The retina is a layer of light-sensitive cells located at the back of the eye. It converts images into signals that are transmitted to the brain via the optic nerve. The retina plays an essential role in central vision and night vision. IRDs can cause severe vision loss and blindness.
IRDs occur when there are gene mutations that disrupt the normal function of the retina. Hundreds of different gene mutations associated with IRDs have been identified. Different mutations cause different IRDs and affect a person’s vision in different ways.
Below are three examples of IRDs, with a look at how they cause vision loss, how frequently they occur, and how certain IRDs may be treated.
Retinitis pigmentosa (RP)
The name retinitis pigmentosa (RP) refers to not one specific IRD, but a collection of related IRDs that cause damage to photoreceptors (also known as rods and cones). These are specialized cells in the eyes that help the eyes see in low light and bright light.
Difficulty with night vision and blind spots in peripheral vision are hallmark symptoms. It can also cause loss of central vision as well as problems seeing different colors.
Symptoms most often begin between the ages of 10 and 40 (but also occur outside these age ranges) and tend to gradually worsen with time.
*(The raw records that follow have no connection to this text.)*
(** * Session and token authentication broker of middlewared

    A shallow embedding of [middlewared/auth.py] and
    [middlewared/plugins/auth.py]: the credential classes, [Token] and
    [TokenManager], [Session] and [SessionManager], [is_internal_session]
    and the [AuthService] entry points, followed by the properties
    established about them.

    Python objects that are shared and mutated in place (credential
    objects, [Token] objects, connections) live in stores indexed by an
    object identity; the dictionaries [TokenManager.tokens] and
    [SessionManager.sessions] are finite maps.  Readings of
    [time.monotonic()] are inputs of the operations that take them; they
    are rationals (every finite float is one).  The operations depend on
    a token's clock only through the answer of [Token_is_valid], which
    compares with the exact sum [last_used_at + ttl]; the binary64
    arithmetic of that sum is [Token_is_valid_binary64]. *)

From Stdlib Require Import QArith Lqa.
From stdpp Require Import gmap strings list fin_maps.

Local Open Scope string_scope.

(** ** Monotonic clock readings *)

Definition Qlt_bool (x y : Q) : bool := negb (Qle_bool y x).

(** ** Results of Python calls *)

(** [DanglingReference] is raised when an object identity is not in its
    store; no Python execution holds such a reference. *)
Inductive exn :=
  | KeyError
  | AttributeError
  | CallError (msg : string)
  | DanglingReference.

(** [Diverge] is the result of a loop or recursion that was still running
    when its fuel ran out. *)
Inductive outcome (A : Type) :=
  | Done (a : A)
  | Raise (e : exn)
  | Diverge.
Arguments Done {A} a.
Arguments Raise {A} e.
Arguments Diverge {A}.

(** ** Data model *)

(** JSON-like values held in a token's [attributes] dictionary. *)
Inductive JValue :=
  | JNull
  | JBool (b : bool)
  | JInt (z : Z)
  | JStr (s : string).

(** Modelled from the spec: [middlewared.utils.origin] is not part of the
    sources; an origin is a tagged union, Unix socket with the peer uid or
    TCP with address and port. *)
Inductive Origin :=
  | UnixSocketOrigin (uid : Z)
  | TCPIPOrigin (addr : string) (port : Z).

(** [isinstance(origin, type(self))] for the two origin classes; a request
    without origin ([None]) is an instance of neither. *)
Definition isinstance_origin (origin : option Origin) (self : Origin) : bool :=
  match origin, self with
  | Some (UnixSocketOrigin _), UnixSocketOrigin _ => true
  | Some (TCPIPOrigin _ _), TCPIPOrigin _ _ => true
  | _, _ => false
  end.

(** Modelled from the spec: [Origin.match] compares the discriminator, the
    uid of a Unix socket origin and the address of a TCP origin. *)
Definition Origin_match (self origin : Origin) : bool :=
  match self, origin with
  | UnixSocketOrigin uid, UnixSocketOrigin uid' => bool_decide (uid = uid')
  | TCPIPOrigin addr _, TCPIPOrigin addr' _ => bool_decide (addr = addr')
  | _, _ => false
  end.

(** [middlewared.utils.allowlist.Allowlist] is not part of the sources: an
    allowlist object is represented by the decision its [authorize] method
    computes. *)
Definition Allowlist := string → string → bool.

Record User := mkUser {
  username : string;
  privilege_allowlist : Allowlist;
  privilege_web_shell : bool;
}.

Record ApiKey := mkApiKey {
  api_key_id : Z;
  api_key_name : string;
  api_key_authorize : string → string → bool;
}.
Keep in mind that this is a simplified explanation of this condition—there are more than 60 different genes that can be involved in the development of RP, there are numerous subtypes of RP, the disease can follow different patterns, and it can occur as a result of multiple other genetic disorders.
It’s estimated that RP affects one out of every 3,000 or 4,000 people.
Stargardt macular degeneration
This inherited retinal disease is the most common form of juvenile macular degeneration and symptoms typically begin in late childhood or young adulthood.
The macula is the small, central part of the retina which enables central vision. When a person has Stargardt macular degeneration, deposits of fatty material accumulate around the macula.
These deposits cause damage to the cells of the macula and cause a gradual loss of central vision—making it difficult to see details clearly and impacting a person’s ability to perform everyday tasks like read and drive. It can also cause problems with night vision or seeing colors.
It is believed to affect one in every 8,000 to 10,000 people.
Choroideremia
The name choroideremia refers to the choroid, a layer of cells in the eye that is filled with blood vessels. When a person has choroideremia, gene mutations cause cells in the choroid to die prematurely and the blood vessels in the choroid to stop working normally.
Because these blood vessels supply the eye with nutrients and oxygen, cells in the retina begin to degrade. Symptoms include a loss of night vision, as well as tunnel vision and a loss of ability to see details. First symptoms typically begin in early childhood and progress over time.
Choroideremia mostly affects males. Females who carry the genetic mutations that cause choroideremia may experience mild symptoms and may not experience vision loss. It is estimated to affect one out of every 50,000 to 100,000 people.
Can IRDs be treated?
Currently there are few effective therapies available for IRDs—however, research into potential therapies is ongoing. Some of the most promising therapies in development are gene therapies, which work by replacing the abnormal genes in the eye that are causing the disease.
There is currently one FDA-approved gene therapy, which can treat IRDs caused by mutations to the RPE65 gene. This gene is associated with several IRDs, including retinitis pigmentosa.
Other therapies in development include medications that prevent the death of cells in the eyes and prosthetics that are implanted into the eye to restore vision.